A UE pediu à opositora Aliança do Povo para a Democracia, buy que também ocupa o palácio do Governo desde 26 de agosto, que “desocupe os aeroportos de maneira pacífica e sem demora, para evitar uma crise ainda maior e suas conseqüências econômicas”.
“A imagem internacional da Tailândia está sendo seriamente danificada”, destaca a nota dos embaixadores da UE, que, acima de tudo, dizem que respeitam o direito do povo tailandês a se manifestar e que em nenhum momento pretendem interferir no debate político interno.
“Pedimos a todas as partes na Tailândia que tomem medidas para solucionar a crise e restaurar a ordem pública, respeitando o império da lei e as instituições democráticas do país”, diz o comunicado da UE.

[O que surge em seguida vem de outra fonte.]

Lemma count_cells_grid a rows : forall i,
  count_cells a (gridCells i rows) = occurrences a rows.
Proof.
  induction rows as [|row rows IH]; intros i; simpl; [done|].
  unfold count_cells in *. rewrite sum_list_with_app.
  fold (count_cells a (rowCells i 0 row)). rewrite count_cells_row, IH. done.
Qed.

Lemma count_cells_none a cs :
  count_cells a cs = 0 <-> Forall (fun c => Ascii.eqb c.2 a = false) cs.
Proof.
  induction cs as [|c cs IH]; simpl; [split; [constructor|done]|].
  unfold count_cells in *. simpl. rewrite Forall_cons, <- IH.
  destruct (Ascii.eqb c.2 a).
  - split; [lia|]. by intros [? ?].
  - split; [intros H; split; [done|lia]|]. intros [_ H]. lia.
Qed.

Lemma built_start data ts pacman lv pac :
  buildLevel (mkLoader data ts) pacman = Done (lv, pac) ->
  exists pre c post,
    gridCells 0 (split data) = pre ++ c :: post /\ isStart c = true /\
    Forall (fun c => isStart c = false) post /\
    startNode lv = length pre /\ pac = placed ts c pacman.
Proof.
  intros Hb.
  destruct (built_cells _ _ _ _ _ Hb) as (_&_&_&_&_&_& Hpac & Hstart &_).
  destruct (last_start_split (gridCells 0 (split data)))
    as [Hno|(pre & c & post & Hcs & Hc & Hpost)].
  - destruct (fold_no_start ts _ (mkBuild [] ∅ noEntities pacman) Hno) as [Hs _].
    rewrite Hs in Hstart. done.
  - exists pre, c, post. rewrite Hcs in Hstart, Hpac.
    destruct (fold_last_start ts pre c post (mkBuild [] ∅ noEntities pacman) Hc Hpost)
      as [Hs Hp].
    rewrite Hs in Hstart. rewrite Hp in Hpac. simpl in Hstart, Hpac.
    injection Hstart as <-. done.
Qed.

Lemma built_well_formed loader pacman lv pac :
  buildLevel loader pacman = Done (lv, pac) ->
  well_formed (nodes lv) /\ graph_valid lv /\ max_degree (nodes lv) <= 4.
Proof.
  destruct loader as [data ts]. intros Hb.
  destruct (built_cells _ _ _ _ _ Hb) as (_&_&_&_&_&_&_& Hstart & Hlen & Hc & Hinv).
  assert (Hgv : forall s r, graph lv !! s = Some r -> r < length (nodes lv)).
  { intros s r Hs. destruct (Hinv s r Hs) as (c & Hcell & _).
    rewrite Hlen. by eapply lookup_lt_Some. }
  split; [|split].
  - unfold well_formed. apply Forall_forall. intros nd Hnd.
    apply list_elem_of_lookup in Hnd as [r Hr].
    destruct (built_lookup _ _ _ _ _ _ _ Hb Hr) as (c & _ & _ & _ & _ & _ & ->).
    apply Forall_forall. intros n Hn.
    apply list_elem_of_omap in Hn as (k & _ & Hk). by eapply Hgv.
  - intros s r Hs. by eapply Hgv.
  - apply max_degree_le. intros r nd Hr.
    destruct (built_lookup _ _ _ _ _ _ _ Hb Hr) as (c & _ & _ & _ & _ & _ & ->).
    apply neighbourKeys_length.
Qed.

(** X5.  The graph of a level that [buildLevel] returns is a grid graph:
    every neighbour reference and every graph entry points into the heap,
    the start node is in the heap, a node has at most four neighbours, and
    every neighbour of a node is at Manhattan distance one from it and has
    the node among its own neighbours. *)
Theorem built_graph_grid loader pacman lv pac :
  buildLevel loader pacman = Done (lv, pac) ->
  well_formed (nodes lv) /\ graph_valid lv /\
  startNode lv < length (nodes lv) /\ max_degree (nodes lv) <= 4 /\
  forall r nd n, nodes lv !! r = Some nd -> n ∈ neighbours nd ->
    exists nn, nodes lv !! n = Some nn /\
               GhostBehavior.distanceBetween nd nn = 1%Z /\ r ∈ neighbours nn.
Proof.
  intros Hb. destruct (built_well_formed _ _ _ _ Hb) as (Hwf & Hgv & Hdeg).
  destruct loader as [data ts].
  destruct (built_cells _ _ _ _ _ Hb) as (_&_&_&_&_&_&_& Hstart & Hlen & Hc & Hinv).
  split; [done|]. split; [done|]. split; [|split; [done|]].
  - destruct (built_start _ _ _ _ _ Hb) as (pre & c & post & Hcs & _ & _ & -> & _).
    rewrite Hlen, Hcs, length_app. simpl. lia.
  - intros r nd n Hr Hn.
    destruct (built_lookup _ _ _ _ _ _ _ Hb Hr) as (c & Hcell & Hg & _ & Hx & Hy & Hns).
    rewrite Hns in Hn. apply list_elem_of_omap in Hn as (k & Hk & Hkn).
    destruct (Hinv _ _ Hkn) as (c' & Hcell' & ->).
    destruct (Hc _ _ Hcell') as [_ Hn'].
    exists (connected (graph lv) c' (cellNode c')). split; [done|].
    destruct (connected_fields (graph lv) c' (cellNode c')) as (_ & H2 & H3 & H4).
    unfold GhostBehavior.distanceBetween. rewrite H2, H3, H4, Hx, Hy.
    change (x (cellNode c')) with (Z.of_nat c'.1.2).
    change (y (cellNode c')) with (Z.of_nat c'.1.1).
    change (neighbours (cellNode c')) with (@nil nat). rewrite app_nil_l.
    assert (Hadj : (
      (Z.of_nat c'.1.2 = Z.of_nat c.1.2 /\ Z.of_nat c'.1.1 = Z.of_nat c.1.1 - 1) \/
      (Z.of_nat c'.1.2 = Z.of_nat c.1.2 - 1 /\ Z.of_nat c'.1.1 = Z.of_nat c.1.1) \/
      (Z.of_nat c'.1.2 = Z.of_nat c.1.2 + 1 /\ Z.of_nat c'.1.1 = Z.of_nat c.1.1) \/
      (Z.of_nat c'.1.2 = Z.of_nat c.1.2 /\ Z.of_nat c'.1.1 = Z.of_nat c.1.1 + 1))%Z).
    { unfold neighbourKeys in Hk. unfold cellKey in Hk.
      repeat (apply elem_of_cons in Hk as [Hk|Hk]; [apply key_inj in Hk; tauto|]).
      by apply elem_of_nil in Hk. }
    split; [lia|].
    apply list_elem_of_omap. exists (cellKey c). split; [|done].
    unfold cellKey, neighbourKeys.
    destruct Hadj as [[-> ->]|[[-> ->]|[[-> ->]|[-> ->]]]].
    + replace (Z.of_nat c.1.1 - 1 + 1)%Z with (Z.of_nat c.1.1) by lia.
      do 3 right. by left.
    + replace (Z.of_nat c.1.2 - 1 + 1)%Z with (Z.of_nat c.1.2) by lia.
      do 2 right. by left.
    + replace (Z.of_nat c.1.2 + 1 - 1)%Z with (Z.of_nat c.1.2) by lia.
      right. by left.
    + replace (Z.of_nat c.1.1 + 1 - 1)%Z with (Z.of_nat c.1.1) by lia.
      by left.
Qed.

Na quinta-feira, o primeiro-ministro da Tailândia, Somchai Wongsawat, que temporariamente transferiu a sede do Governo para a cidade de Chiang Mai (norte), aonde os protestos ainda não chegaram, decretou estado de emergência nos aeroportos de Suvarnabhumi, o maior do país, e de Don Muang.
Desde então, a Polícia negocia uma solução pacífica com os manifestantes.
Além disso, o chefe de Governo, que também é o ministro da Defesa, se dispôs hoje a conversar om os líderes da Aliança do Povo para a Democracia sobre uma saída para a crise que não inclua a renúncia do Executivo e a dissolução do Parlamento.
Wongsawat aproveitou para pedir à população que não apóie os “criminosos” que tomaram o aeroporto de Suvarnabhumi, já que o país poderia ficar isolado.